General information edit
For the Gregorian calendar, a perpetual calendar often consists of 14 one-year calendars, plus a legend to show which one-year calendar is to be used for any given year. Note that such a perpetual calendar fails to indicate the dates of moveable feasts such as Easter.
The 14 one-year calendars consists of two sets of seven calendars, seven for each common year (year that does not have a February 29) that starts on each day of the week, and seven for each leap year that starts on each day of the week, totaling fourteen.
Also certain calendar reforms may be considered to be inherently perpetual calendars, such as The World Calendar, International Fixed Calendar and Pax Calendar. These calendars have each year and each month within the year, always beginning on the same day of the week.
The term perpetual calendar is also used in watchmaking to describe a calendar mechanism in a watch that displays the date correctly 'perpetually', taking into account the different lengths of the months as well as leap year's day. The internal mechanism will move the dial to the next day.
Perpetual calendar formula edit
Following is a formula for calculating the day of the week given the date.
The formula uses the fact that each year begins one day later than the previous except for leap years. The days in a leap year are 2 days later except for January and February where it is one day later. Since the year values increase by one we can create a sequence by adding the year to the year divided by 4 dropping the fraction. This sequence increases by 1 every year except every 4 years where it increases by 2. This sequence will work for the years 1901 through 2099 only since 1900 and 2100 are not leap years.
A table is needed to get the relative day of week of the first of each month relative to the first day of a year.
| Month | 1 | 2 | 3 | 4 | 5 | 6 | 7 | 8 | 9 | 10 | 11 | 12 |
|---|---|---|---|---|---|---|---|---|---|---|---|---|
| Relative day | 0 | 3 | 3 | 6 | 1 | 4 | 6 | 2 | 5 | 0 | 3 | 5 |
Now for the formula (example for 2006-02-15).
Add the following: The 4 digit year (2006). The integer portion of the year divided by 4 (501). The relative month code (3). The day of the month (15). If it is a leap year and January or February then subtract 1. Adjust the relative week day by subtracting 1 (2525-1). Divide by 7 keeping the remainder (4).

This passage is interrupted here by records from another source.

(* ===== verification/CtlSamples.v ===== *)
(** * A promotion that is sent on

    A follower names the leader, whose front redirects to another host: the promotion arrives there
    as a promotion, without the token of the administrator. *)
From Stdlib Require Import Ascii ZArith.
From stdpp Require Import gmap strings list.
From S2P Require Import Prelude GoStrings Codec Dto Samples Ctl CtlFacts.

(** URLs [scheme://host/path] without user, query and fragment. *)
Definition parse_url (s : str) : option URL :=
  '(scheme, rest) ← cut s scheme_sep;
  Some (match cut rest (lit "/") with
        | Some (host, path) => MkURL scheme host (lit "/" ++ path) []
        | None => MkURL scheme rest [] []
        end).
Definition host_name (u : URL) : str := match cut (u_Host u) (lit ":") with Some (host, _) => host | None => u_Host u end.
#[local] Instance simple_urls : UrlLib := {|
  url_Parse := parse_url;
  url_String u := u_Scheme u ++ scheme_sep ++ u_Host u ++ u_Path u;
  url_Hostname := host_name;
  url_ResolveReference u ref := if Contains ref scheme_sep then parse_url ref else Some (MkURL (u_Scheme u) (u_Host u) ref []);
  url_ASCIIHost := host_name
|}.
#[local] Instance error_eq_dec : EqDecision ErrorResponse.
Proof. solve_decision. Defined.
#[local] Instance envelope_eq_dec : EqDecision successEnvelope.
Proof. solve_decision. Defined.
#[local] Instance transfer_eq_dec : EqDecision LeaderTransferRequestDTO.
Proof. solve_decision. Defined.
Definition not_leader : ErrorResponse := MkErrorResponse (lit "not_leader") [] [] 2 (lit ":18081").
Definition promotion : MemberChangeRequestDTO := MkMemberChange 3 [] [] [].
#[local] Instance error_json : Json ErrorResponse := table_json [not_leader].
#[local] Instance envelope_json : Json successEnvelope := table_json [].
#[local] Instance promotion_json : Json MemberChangeRequestDTO := table_json [promotion].
#[local] Instance transfer_json : Json LeaderTransferRequestDTO := table_json [].
#[local] Instance status_json : Json ClusterStatusDTO := table_json [].

Definition promote_args : list str := [lit "member"; lit "promote"].
Definition promote_flags : CtlFlags := MkCtlFlags (lit "10.0.0.1:18080/") (lit " secret ") 3 [] [] [] 0.
Definition given (cmd : CtlCommand) (args : list str) : option CtlFlags := Some promote_flags.
Definition servers (sent : list CtlRequest) : option CtlReply :=
  match length sent with
  | 1 => Some (MkCtlReply 409 [] [quote])
  | 2 => Some (MkCtlReply 307 (lit "http://10.9.9.9:80/admin/v1/members/promote") [])
  | _ => Some (MkCtlReply 200 [] [])
  end.
Definition promote_to (base token : str) : CtlRequest :=
  MkCtlRequest (lit "POST") (base ++ lit "/admin/v1/members/promote") (Some [quote]) token.
Definition promoted : list CtlRequest :=
  [promote_to (lit "http://10.0.0.1:18080") (lit "Bearer secret"); promote_to (lit "http://10.0.0.1:18081") (lit "Bearer secret");
   promote_to (lit "http://10.9.9.9:80") []].
Lemma command_ends_witness :
  ctl_main servers (λ _, []) given 2 promote_args [] = (promoted, Ok None) ∧
  obeys servers (λ _, []) CmdPromote promote_flags [] promoted ∧ accepted servers promoted.
Proof.
  assert (ctl_main servers (λ _, []) given 2 promote_args [] = (promoted, Ok None)) as Hrun by (vm_compute; reflexivity).
  split; [exact Hrun|]. destruct (command_ends servers (λ _, []) given promote_args []) as (_&_&Hs).
  rewrite Hrun in Hs. cbn [fst snd] in Hs. destruct Hs as [[Hbad _]|[(cmd&rest&f&Hc&Hf&Ho) Hok]]; [discriminate Hbad|].
  vm_compute in Hc. injection Hc as <- <-. unfold given in Hf. injection Hf as <-. split; [exact Ho|].
  apply Hok. by exists None.
Defined.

Use this number to find the day as follows:
| Number | 0 | 1 | 2 | 3 | 4 | 5 | 6 |
|---|---|---|---|---|---|---|---|
| Day of the week | Saturday | Sunday | Monday | Tuesday | Wednesday | Thursday | Friday |
Thus, February 15, 2006 is a Wednesday.
Alternate version edit
A Perpetual Calendar formula for finding the day of the week for any given year.
1. Begin with the century:
| Century | 1500s | 1600s | 1700s | 1800s | 1900s | 2000s | 2100s | 2200s | 2300s |
|---|---|---|---|---|---|---|---|---|---|
| Number | 1 | 0 | 5 | 3 | 1 | 0 | 5 | 3 | 1 |
Following centuries continue the cyclic sequence.

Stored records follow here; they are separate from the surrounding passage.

(* ===== verification/Daemon.v ===== *)
(** * The configuration of the daemon ([cmd/stellmapd], [internal/app/config_file.go], [ValidateConfig])

    Flags over the configuration file, the checks, the lists of peers and addresses, and the
    parts [newServerApp] makes of them.  The flag and TOML parsers, [time.ParseDuration] and the
    file system are parameters; durations are nanoseconds. *)
From Stdlib Require Import Ascii ZArith.
From stdpp Require Import gmap strings list.
From S2P Require Import Prelude GoStrings Codec Wal Engine StateMachine Pebble Snapshot RaftConfig Raft RaftNode Tracker WatchHub AddressBook Transport Dto DataNode Http Replication Membership Control Server.

Record DaemonConfig := MkDaemonConfig {
  dc_NodeID : Z; dc_ClusterID : Z; dc_Region : str; dc_DataDir : str; dc_HTTPAddr : str; dc_AdminAddr : str; dc_AdminToken : str;
  dc_ReplicationToken : str; dc_PrometheusSDToken : str; dc_ReplicationTargetsFile : str; dc_GRPCAddr : str; dc_PeerIDs : str;
  dc_PeerGRPCAddrs : str; dc_PeerHTTPAddrs : str; dc_PeerAdminAddrs : str; dc_RequestTimeout : Z; dc_ShutdownTimeout : Z;
  dc_RegistryCleanupInterval : Z; dc_RegistryCleanupDeleteLimit : Z
}.
Definition no_config : DaemonConfig := MkDaemonConfig 0 0 [] [] [] [] [] [] [] [] [] [] [] [] [] 0 0 0 0.
Inductive DaemonErr :=
  | ErrNodeID | ErrClusterID | ErrRequired (field : string) | ErrPositive (field : string) | ErrMkdir | ErrTargets (e : TargetError)
  | ErrPeerID (item : str) | ErrMapping (item : str) | ErrMappingID (id : str)
  | ErrConfigPath | ErrDecodeFile | ErrDuration (field : string) | ErrFlagParse | ErrMissing (component : string) | ErrRaftNode.

(** ** The configuration file *)
(** The tables of the file, [configFile]. *)
Record configFile := MkConfigFile {
  cf_ID : Z; cf_ClusterID : Z; cf_Region : str; cf_DataDir : str; cf_HTTPAddr : str; cf_AdminAddr : str; cf_GRPCAddr : str;
  cf_AdminToken : str; cf_ReplicationToken : str; cf_PrometheusSDToken : str; cf_PeerIDs : str; cf_PeerGRPCAddrs : str;
  cf_PeerHTTPAddrs : str; cf_PeerAdminAddrs : str; cf_CleanupInterval : str; cf_CleanupDeleteLimit : Z; cf_RequestTimeout : str;
  cf_ShutdownTimeout : str; cf_TargetsFile : str
}.
Section config.
Context (toml_DecodeFile : str → option configFile) (ParseDuration : str → option Z).
Definition duration (field : string) (raw : str) : result DaemonErr Z :=
  if bool_decide (TrimSpace raw = []) then Ok 0%Z
  else match ParseDuration (TrimSpace raw) with Some d => Ok d | None => Err (ErrDuration field) end.
Definition LoadConfigFile (path : str) : result DaemonErr DaemonConfig :=
  let path := TrimSpace path in
  if bool_decide (path = []) then Err ErrConfigPath
  else match toml_DecodeFile path with
  | None => Err ErrDecodeFile
  | Some raw =>
      interval ← duration "registry cleanup interval" (cf_CleanupInterval raw);
      request ← duration "request timeout" (cf_RequestTimeout raw);
      shutdown ← duration "shutdown timeout" (cf_ShutdownTimeout raw);
      Ok (MkDaemonConfig (cf_ID raw) (cf_ClusterID raw) (TrimSpace (cf_Region raw)) (TrimSpace (cf_DataDir raw)) (TrimSpace (cf_HTTPAddr raw))
        (TrimSpace (cf_AdminAddr raw)) (TrimSpace (cf_AdminToken raw)) (TrimSpace (cf_ReplicationToken raw)) (TrimSpace (cf_PrometheusSDToken raw))
        (TrimSpace (cf_TargetsFile raw)) (TrimSpace (cf_GRPCAddr raw)) (TrimSpace (cf_PeerIDs raw)) (TrimSpace (cf_PeerGRPCAddrs raw))
        (TrimSpace (cf_PeerHTTPAddrs raw)) (TrimSpace (cf_PeerAdminAddrs raw)) request shutdown interval (cf_CleanupDeleteLimit raw))
  end.

(** ** Flags

    [fs_Parse args]: the value of [--config], the other values, and the names of the flags that
    were given. *)
Context (fs_Parse : list str → option (str * DaemonConfig * list string)).
(** [fs.Visit]: a flag that was given overwrites its field. *)
Definition override (given : list string) (cli cfg : DaemonConfig) : DaemonConfig :=
  let pick {A} (name : string) (field : DaemonConfig → A) : A := if bool_decide (name ∈ given) then field cli else field cfg in
  MkDaemonConfig (pick "node-id" dc_NodeID) (pick "cluster-id" dc_ClusterID) (pick "region" dc_Region) (pick "data-dir" dc_DataDir)
    (pick "http-addr" dc_HTTPAddr) (pick "admin-addr" dc_AdminAddr) (pick "admin-token" dc_AdminToken)
    (pick "replication-token" dc_ReplicationToken) (pick "prometheus-sd-token" dc_PrometheusSDToken)
    (pick "replication-targets-file" dc_ReplicationTargetsFile) (pick "grpc-addr" dc_GRPCAddr) (pick "peer-ids" dc_PeerIDs)
    (pick "peer-grpc-addrs" dc_PeerGRPCAddrs) (pick "peer-http-addrs" dc_PeerHTTPAddrs) (pick "peer-admin-addrs" dc_PeerAdminAddrs)
    (pick "request-timeout" dc_RequestTimeout) (pick "shutdown-timeout" dc_ShutdownTimeout)
    (pick "registry-cleanup-interval" dc_RegistryCleanupInterval) (pick "registry-cleanup-delete-limit" dc_RegistryCleanupDeleteLimit).
Definition parseFlags (args : list str) : result DaemonErr DaemonConfig :=
  match fs_Parse args with
  | None => Err ErrFlagParse
  | Some (configPath, cli, given) =>
      cfg ← (if bool_decide (TrimSpace configPath = []) then Ok no_config else LoadConfigFile configPath);
      Ok (override given cli cfg)
  end.
End config.

(** ** Peers and addresses *)
Fixpoint add_peers (items : list str) (seen : list Z) : result DaemonErr (list Z) :=
  match items with
  | [] => Ok seen
  | item :: items =>
      let item := TrimSpace item in
      if bool_decide (item = []) then add_peers items seen
      else match ParseUint item with
      | None => Err (ErrPeerID item)
      | Some id => add_peers items (if bool_decide (id ∈ seen) then seen else seen ++ [id])
      end
  end.
Definition ch_comma : ascii := byte 44.
Definition ch_equals : ascii := byte 61.
Definition parsePeerIDs (selfID : Z) (raw : str) : result DaemonErr (list Z) :=
  peers ← add_peers (Split raw [ch_comma]) [];
  Ok (if bool_decide (selfID ∈ peers) then peers else peers ++ [selfID]).
Fixpoint add_addrs (items : list str) (addrs : addr_map) : result DaemonErr addr_map :=
  match items with
  | [] => Ok addrs
  | item :: items =>
      let item := TrimSpace item in
      if bool_decide (item = []) then add_addrs items addrs
      else match SplitN2 item [ch_equals] with
      | [key; addr] =>
          match ParseUint (TrimSpace key) with
          | None => Err (ErrMappingID key)
          | Some id => add_addrs items (<[id := TrimSpace addr]> addrs)
          end
      | _ => Err (ErrMapping item)
      end
  end.
Definition parseAddressMap (raw : str) : result DaemonErr addr_map :=
  if bool_decide (TrimSpace raw = []) then Ok ∅ else add_addrs (Split raw [ch_comma]) ∅.
Definition preferAdvertiseAddr (addrs : addr_map) (nodeID : Z) (fallback : str) : str :=
  match addrs !! nodeID with
  | Some addr => if bool_decide (TrimSpace addr = []) then TrimSpace fallback else TrimSpace addr
  | None => TrimSpace fallback
  end.

(** ** The checks *)
Section assembly.
Context `{Json (list ReplicationTarget)}.
Context (mkdir : str → bool) (read_file : str → option str).
Definition needed (field : string) (s : str) : result DaemonErr unit := fail_if (bool_decide (TrimSpace s = [])) (ErrRequired field).
Definition positive (field : string) (z : Z) : result DaemonErr unit := fail_if (z <=? 0)%Z (ErrPositive field).
Definition trim_config (cfg : DaemonConfig) : DaemonConfig :=
  MkDaemonConfig (dc_NodeID cfg) (dc_ClusterID cfg) (TrimSpace (dc_Region cfg)) (TrimSpace (dc_DataDir cfg)) (TrimSpace (dc_HTTPAddr cfg))
    (TrimSpace (dc_AdminAddr cfg)) (TrimSpace (dc_AdminToken cfg)) (TrimSpace (dc_ReplicationToken cfg)) (TrimSpace (dc_PrometheusSDToken cfg))
    (TrimSpace (dc_ReplicationTargetsFile cfg)) (TrimSpace (dc_GRPCAddr cfg)) (TrimSpace (dc_PeerIDs cfg)) (TrimSpace (dc_PeerGRPCAddrs cfg))
    (TrimSpace (dc_PeerHTTPAddrs cfg)) (TrimSpace (dc_PeerAdminAddrs cfg)) (dc_RequestTimeout cfg) (dc_ShutdownTimeout cfg)
    (dc_RegistryCleanupInterval cfg) (dc_RegistryCleanupDeleteLimit cfg).
Definition ValidateConfig (cfg : DaemonConfig) : result DaemonErr DaemonConfig :=
  fail_if (dc_NodeID cfg =? 0)%Z ErrNodeID;;
  fail_if (dc_ClusterID cfg =? 0)%Z ErrClusterID;;
  needed "region" (dc_Region cfg);; needed "data-dir" (dc_DataDir cfg);; needed "http-addr" (dc_HTTPAddr cfg);;
  needed "admin-addr" (dc_AdminAddr cfg);; needed "grpc-addr" (dc_GRPCAddr cfg);; needed "admin-token" (dc_AdminToken cfg);;
  needed "replication-token" (dc_ReplicationToken cfg);; needed "prometheus-sd-token" (dc_PrometheusSDToken cfg);;
  positive "request-timeout" (dc_RequestTimeout cfg);; positive "shutdown-timeout" (dc_ShutdownTimeout cfg);;
  positive "registry-cleanup-interval" (dc_RegistryCleanupInterval cfg);;
  positive "registry-cleanup-delete-limit" (dc_RegistryCleanupDeleteLimit cfg);;
  let cfg := trim_config cfg in
  fail_if (negb (mkdir (dc_DataDir cfg))) ErrMkdir;;
  map_err ErrTargets (LoadReplicationTargets read_file (dc_ReplicationTargetsFile cfg));;
  Ok cfg.

(** ** The parts *)
Context `{Raftpb, !Raft, !RaftBehaviour, PebbleEngine, Json MemberAddress, Json MemberChangeRequestDTO} {C : Type}.
(** [Components]; [None] is nil.  A server is given by the handlers behind it. *)
Record Components := MkComponents {
  co_Node : option RaftNode; co_HTTPServer : option (RegistryAPI * HealthAPI); co_AdminServer : option ControlAPI;
  co_GRPCServer : option unit; co_AddressBook : option AddressBook; co_PeerTransport : option PeerTransport;
  co_TransportService : option (InternalTransportService RaftNode); co_RegistryWatchHub : option Hub; co_ReplicationTracker : option Tracker
}.
(** The address book is the one the peer transport holds. *)
Record App := MkApp {
  ap_cfg : DaemonConfig; ap_members : Members RaftNode; ap_http : RegistryAPI * HealthAPI; ap_admin : ControlAPI;
  ap_registryWatchHub : Hub; ap_replicationTracker : Tracker; ap_replicationTargets : list ReplicationTarget
}.
Definition present {A} (o : option A) (component : string) : result DaemonErr A :=
  match o with Some a => Ok a | None => Err (ErrMissing component) end.
Definition NewApp (cfg : DaemonConfig) (components : Components) : result DaemonErr App :=
  validated ← ValidateConfig cfg;
  node ← present (co_Node components) "node";
  http ← present (co_HTTPServer components) "http server";
  admin ← present (co_AdminServer components) "admin server";
  present (co_GRPCServer components) "grpc server";;
  present (co_AddressBook components) "address book";;
  peers ← present (co_PeerTransport components) "peer transport";
  present (co_TransportService components) "transport service";;
  let hub := default NewWatchHub (co_RegistryWatchHub components) in
  let tracker := default NewTracker (co_ReplicationTracker components) in
  targets ← map_err ErrTargets (LoadReplicationTargets read_file (dc_ReplicationTargetsFile validated));
  Ok (MkApp validated (MkMembers node peers) http admin hub tracker targets).
Definition raft_config (cfg : DaemonConfig) (peers : list Z) : Config :=
  MkConfig (dc_NodeID cfg) (dc_ClusterID cfg) (dc_DataDir cfg) peers 0 0 0 0 0 0 0 0 0 0 0 0.
Definition initial_book (cfg : DaemonConfig) (httpAddrs grpcAddrs adminAddrs : addr_map) : AddressBook :=
  Set_ (NewAddressBook httpAddrs grpcAddrs adminAddrs) (dc_NodeID cfg)
    (preferAdvertiseAddr httpAddrs (dc_NodeID cfg) (dc_HTTPAddr cfg))
    (preferAdvertiseAddr grpcAddrs (dc_NodeID cfg) (dc_GRPCAddr cfg))
    (preferAdvertiseAddr adminAddrs (dc_NodeID cfg) (dc_AdminAddr cfg)).
(** The handlers; the node, the hub and the transport are the state that they run on. *)
Definition NewRegistryHandler (httpAddr : str) (book : AddressBook) (sourceRegion sourceCluster replicationToken prometheusSDToken : str) : RegistryAPI :=
  MkRegistryAPI httpAddr book sourceRegion sourceCluster replicationToken prometheusSDToken.
Definition NewHealthHandler (httpAddr : str) (book : AddressBook) (metricsHandler : Request → Response) : HealthAPI :=
  MkHealthAPI httpAddr book (Some metricsHandler).
Definition NewControlHandler (clusterID : Z) (adminAddr : str) (replicationTracker : Tracker) : ControlAPI :=
  MkControlAPI clusterID adminAddr (Some replicationTracker).
Context (metricsHandler : Request → Response).
Definition newServerApp (disk : Disk) (cfg : DaemonConfig) : result DaemonErr App :=
  validated ← ValidateConfig cfg;
  peers ← parsePeerIDs (dc_NodeID validated) (dc_PeerIDs validated);
  httpAddrByID ← parseAddressMap (dc_PeerHTTPAddrs validated);
  grpcAddrByID ← parseAddressMap (dc_PeerGRPCAddrs validated);
  adminAddrByID ← parseAddressMap (dc_PeerAdminAddrs validated);
  let book := initial_book validated httpAddrByID grpcAddrByID adminAddrByID in
  node ← map_err (λ _, ErrRaftNode) (RaftNode.New (raft_config validated peers) disk);
  let peerTransport := NewPeerTransport (dc_NodeID validated) book DefaultSnapshotChunk in
  let registry := NewRegistryHandler (dc_HTTPAddr validated) book (dc_Region validated) (FormatUint (dc_ClusterID validated))
                    (dc_ReplicationToken validated) (dc_PrometheusSDToken validated) in
  let health := NewHealthHandler (dc_HTTPAddr validated) book metricsHandler in
  let control := NewControlHandler (dc_ClusterID validated) (dc_AdminAddr validated) NewTracker in
  NewApp validated (MkComponents (Some node) (Some (registry, health)) (Some control) (Some tt) (Some book) (Some peerTransport)
    (Some (NewInternalTransportService node)) (Some NewWatchHub) (Some NewTracker)).
(** The handler of the admin listener. *)
Context (close : str → option C) (decode_member : str → option MemberChangeRequestDTO) (decode_transfer : str → option LeaderTransferRequestDTO).
Definition control_handler (h : ControlAPI) : ControlHandler (S:=Members RaftNode) :=
  MkControlHandler (Status h) (ReplicationStatus h) (AddLearner close decode_member h) (PromoteLearner decode_member h)
    (RemoveMember decode_member h) (TransferLeader decode_transfer h).
Definition admin_handler (app : App) : HTTPRequest → Members RaftNode * HTTPServerMetrics → (Members RaftNode * HTTPServerMetrics) * Response :=
  adminAuthMiddleware (dc_AdminToken (ap_cfg app)) (server_Handler (WithMetrics (NewAdminServer (Some (control_handler (ap_admin app)))))).
End assembly.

2. The year: Take the last two figures of the year date and 1/4 of the number formed by them, ignoring the remainder. For example, for the year 1963, 63 divided by 4 is 15 with remainder 3. So, 63 plus 15 totals 78.

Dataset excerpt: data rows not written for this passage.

(* ===== verification/DaemonSamples.v ===== *)
(** * One configured node: instances of the theorems on the configuration *)
From Stdlib Require Import Ascii ZArith.
From stdpp Require Import gmap strings countable list.
From S2P Require Import Prelude GoStrings Codec Wal WalLog Engine StateMachine Pebble Snapshot RaftConfig Raft RaftNode WatchHub Tracker AddressBook Transport Dto Http Watch Prometheus Samples Replication Membership MembershipFacts Control Server Daemon DaemonFacts.

#[local] Existing Instances bits_raftpb memory_raft quiet_node memory_engine range_by_key.
Definition two_nodes : addr_map := {[ 1%Z := lit "10.0.0.1:8080"; 2%Z := lit "[fe80::1]:8080" ]}.
Lemma cluster_roundtrip_witness :
  parsePeerIDs 3 (lit "1,2") = Ok [1; 2; 3]%Z ∧
  parseAddressMap (Join (written_addr <$> range two_nodes) [ch_comma]) = Ok two_nodes.
Proof.
  apply (cluster_roundtrip 3 [1; 2]%Z two_nodes).
  - apply (bool_decide_unpack _). vm_compute. exact I.
  - apply (bool_decide_unpack _). vm_compute. exact I.
  - done.
  - apply map_Forall_insert_2; [|apply map_Forall_singleton]; (split; [by vm_compute|]); split; apply (bool_decide_unpack _); vm_compute; exact I.
Defined.

#[local] Instance service_eq_dec : EqDecision ReplicationService.
Proof. solve_decision. Defined.
#[local] Instance target_eq_dec : EqDecision ReplicationTarget.
Proof. solve_decision. Defined.
#[local] Instance targets_json : Json (list ReplicationTarget) := table_json [].
Definition node_config : DaemonConfig := MkDaemonConfig 1 7 (lit "cn-sh") (lit "/data") (lit " 10.0.0.1:8080") (lit "127.0.0.1:18080") (lit "admin ")
  (lit "repl") (lit "prom") [] (lit "10.0.0.1:19090") (lit "1,2") [] (lit "2=10.0.0.2:8080") [] 5 10 1 100.
Definition empty_disk : Disk := @MkDisk memory_engine ∅ ∅ (∅ : gmap str str).
Definition no_metrics (r : Request) : Response := MkResponse StatusOK BodyNone.
Definition node_app : result DaemonErr App := newServerApp (λ _, true) (λ _, None) no_metrics empty_disk node_config.
Definition fallback_app : App := MkApp no_config (MkMembers RaftReads.idle_node (NewPeerTransport 1 (MkBook ∅ ∅ ∅) 0))
  (MkRegistryAPI [] (MkBook ∅ ∅ ∅) [] [] [] [], MkHealthAPI [] (MkBook ∅ ∅ ∅) None) (MkControlAPI 0 [] None) NewWatchHub NewTracker [].
Definition started_app : App := match node_app with Ok app => app | Err _ => fallback_app end.
Lemma newServerApp_sound_witness :
  let c := ap_cfg started_app in
  let members := ap_members started_app in
  let self := dc_NodeID c in
  self ≠ 0%Z ∧ NoDup (cfg_Peers (rn_cfg (am_node members))) ∧ self ∈ cfg_Peers (rn_cfg (am_node members)) ∧
  (let '(http, grpc, admin) := addrs_of (book members) self in http ≠ [] ∧ grpc ≠ [] ∧ admin ≠ []) ∧
  guards (dc_AdminToken c) (λ r, isAuthorizedAdminRequest r (dc_AdminToken c)) ∧
  guards (dc_ReplicationToken c) (isAuthorizedReplicationRequest ((ap_http started_app).1)) ∧
  guards (dc_PrometheusSDToken c) (isAuthorizedPrometheusSDRequest ((ap_http started_app).1)).
Proof. apply (newServerApp_sound (λ _, true) (λ _, None) no_metrics empty_disk node_config started_app). reflexivity. Defined.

3. The month: For the month number, add as follows, except in case of January and February during a leap year.
| Month | 1 | 2 | 3 | 4 | 5 | 6 | 7 | 8 | 9 | 10 | 11 | 12 |
|---|---|---|---|---|---|---|---|---|---|---|---|---|
| Add | 0 | 3 | 3 | 6 | 1 | 4 | 6 | 2 | 5 | 0 | 3 | 5 |
| For leap years | 6 | 2 | Same as above | |||||||||
The Leap Year Rule: a) If the year is divisible by 4 but not 100. b) If the year is divisible by 400.
4. Add the day number.
5. The total is divided by 7 and the remainder will be the day of the week, Sunday being the first day.
| Remainder | 1 | 2 | 3 | 4 | 5 | 6 | 0 |
|---|---|---|---|---|---|---|---|
| Day of the week | Sunday | Monday | Tuesday | Wednesday | Thursday | Friday | Saturday |
Example 1: September 11, 2001
Step 1. 2000s corresponds to 0
Step 2. 01 plus 1/4 of 01 is 1
Step 3. September corresponds to number 5
Step 4. The day of the month 11
Step 5. The sum of 17 divided by 7 leaves 3 remainder. Number 3 corresponds to Tuesday.
Example 2: December 7, 1941
1. 1900s corresponds to 1
2. 41 plus 10 is 51
3. Dec corresponds to 5
4. The 7th day, add 7
5. Sum of 64 divided by 7 is 9 with 1 remainder. The first day of the week is SUNDAY.
This algorithm is presented as a single table in the following section, along with the necessary adjustments for Julian dates.
Perpetual Julian and Gregorian calendar table edit
For Julian dates before 1300 and after 1999 use the year in the table which differs by an exact multiple of 700 years. For Gregorian dates after 2299 use the year in the table which differs by an exact multiple of 400 years. The values "r0" through "r6" indicate the remainder when the Hundreds value is divided by 7 and 4 respectively, indicating how the series extend in either direction. Both Julian and Gregorian values are shown 1500-1999 for convenience.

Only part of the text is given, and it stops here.